→ **WHAT IS BEING ASKED**
Take from the material every line containing the string "Stdlib" and copy it.

→ **DATA FOR ANALYSIS**
======
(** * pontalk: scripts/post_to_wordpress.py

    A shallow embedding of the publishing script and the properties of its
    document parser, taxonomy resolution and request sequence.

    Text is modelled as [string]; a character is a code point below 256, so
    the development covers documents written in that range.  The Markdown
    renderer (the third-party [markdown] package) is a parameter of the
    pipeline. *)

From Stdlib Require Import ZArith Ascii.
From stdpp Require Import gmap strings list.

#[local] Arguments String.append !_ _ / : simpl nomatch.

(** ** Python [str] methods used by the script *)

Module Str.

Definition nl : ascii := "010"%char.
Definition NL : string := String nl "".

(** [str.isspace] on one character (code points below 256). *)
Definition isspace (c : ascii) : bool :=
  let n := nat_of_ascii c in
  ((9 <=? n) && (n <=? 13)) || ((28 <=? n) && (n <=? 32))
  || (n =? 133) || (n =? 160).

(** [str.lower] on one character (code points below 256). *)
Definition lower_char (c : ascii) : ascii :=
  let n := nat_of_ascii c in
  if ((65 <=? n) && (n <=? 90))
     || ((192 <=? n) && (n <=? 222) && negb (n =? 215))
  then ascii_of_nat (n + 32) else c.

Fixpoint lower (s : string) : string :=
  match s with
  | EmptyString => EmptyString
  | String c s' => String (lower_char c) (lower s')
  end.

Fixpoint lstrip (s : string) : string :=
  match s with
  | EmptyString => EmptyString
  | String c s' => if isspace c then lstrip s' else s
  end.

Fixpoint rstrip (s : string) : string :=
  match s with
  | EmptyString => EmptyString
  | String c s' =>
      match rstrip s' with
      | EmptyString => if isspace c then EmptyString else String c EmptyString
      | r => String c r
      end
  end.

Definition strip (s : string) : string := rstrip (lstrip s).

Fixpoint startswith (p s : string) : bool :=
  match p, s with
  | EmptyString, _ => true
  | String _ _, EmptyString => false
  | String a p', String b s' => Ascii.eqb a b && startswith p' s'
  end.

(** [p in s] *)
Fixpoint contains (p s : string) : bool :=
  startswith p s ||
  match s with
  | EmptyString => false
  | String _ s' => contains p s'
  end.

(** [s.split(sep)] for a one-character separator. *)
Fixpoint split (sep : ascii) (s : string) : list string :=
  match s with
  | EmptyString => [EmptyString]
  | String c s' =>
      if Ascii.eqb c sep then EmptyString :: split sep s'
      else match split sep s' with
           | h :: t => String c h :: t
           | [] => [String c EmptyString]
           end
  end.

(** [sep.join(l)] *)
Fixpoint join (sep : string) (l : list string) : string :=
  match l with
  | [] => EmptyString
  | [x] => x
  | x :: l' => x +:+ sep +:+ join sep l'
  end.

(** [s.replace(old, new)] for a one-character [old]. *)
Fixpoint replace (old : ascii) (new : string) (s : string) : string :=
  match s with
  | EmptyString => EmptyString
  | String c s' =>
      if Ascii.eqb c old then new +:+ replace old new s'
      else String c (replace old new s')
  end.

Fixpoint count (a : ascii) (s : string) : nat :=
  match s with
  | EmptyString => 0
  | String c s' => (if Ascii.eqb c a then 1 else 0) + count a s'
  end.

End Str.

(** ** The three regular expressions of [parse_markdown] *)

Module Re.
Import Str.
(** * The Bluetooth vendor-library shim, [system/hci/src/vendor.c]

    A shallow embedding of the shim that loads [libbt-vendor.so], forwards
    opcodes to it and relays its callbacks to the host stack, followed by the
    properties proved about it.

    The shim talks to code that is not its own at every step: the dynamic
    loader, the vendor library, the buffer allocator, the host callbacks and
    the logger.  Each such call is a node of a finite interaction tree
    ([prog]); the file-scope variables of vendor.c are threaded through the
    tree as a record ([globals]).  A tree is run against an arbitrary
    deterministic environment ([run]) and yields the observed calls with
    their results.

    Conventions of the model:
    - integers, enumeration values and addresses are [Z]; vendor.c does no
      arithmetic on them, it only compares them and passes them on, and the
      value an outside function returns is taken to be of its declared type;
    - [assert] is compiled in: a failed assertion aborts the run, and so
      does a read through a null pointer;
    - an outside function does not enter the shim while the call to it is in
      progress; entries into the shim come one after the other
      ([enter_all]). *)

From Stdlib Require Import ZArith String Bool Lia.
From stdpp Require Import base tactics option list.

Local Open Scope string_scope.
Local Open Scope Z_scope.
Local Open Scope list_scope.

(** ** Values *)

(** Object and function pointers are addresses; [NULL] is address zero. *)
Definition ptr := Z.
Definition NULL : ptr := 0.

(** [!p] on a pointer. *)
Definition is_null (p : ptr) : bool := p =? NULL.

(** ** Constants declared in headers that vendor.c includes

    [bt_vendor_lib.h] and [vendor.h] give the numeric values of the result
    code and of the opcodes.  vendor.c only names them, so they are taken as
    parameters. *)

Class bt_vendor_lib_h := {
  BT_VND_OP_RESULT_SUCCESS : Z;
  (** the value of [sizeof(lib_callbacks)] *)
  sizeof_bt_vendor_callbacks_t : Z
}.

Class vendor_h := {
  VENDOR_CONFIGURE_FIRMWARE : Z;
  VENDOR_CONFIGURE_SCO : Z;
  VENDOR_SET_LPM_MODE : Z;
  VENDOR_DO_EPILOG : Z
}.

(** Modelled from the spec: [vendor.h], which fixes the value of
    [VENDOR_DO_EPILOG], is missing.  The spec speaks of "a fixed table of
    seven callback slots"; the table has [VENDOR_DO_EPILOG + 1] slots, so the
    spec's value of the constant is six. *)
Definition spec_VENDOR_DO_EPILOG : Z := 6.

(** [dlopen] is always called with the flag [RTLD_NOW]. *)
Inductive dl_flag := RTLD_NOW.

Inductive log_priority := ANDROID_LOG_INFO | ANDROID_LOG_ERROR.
======
→ **SOLUTION TO THIS PROBLEM**
From Stdlib Require Import ZArith Ascii.
From Stdlib Require Import ZArith String Bool Lia.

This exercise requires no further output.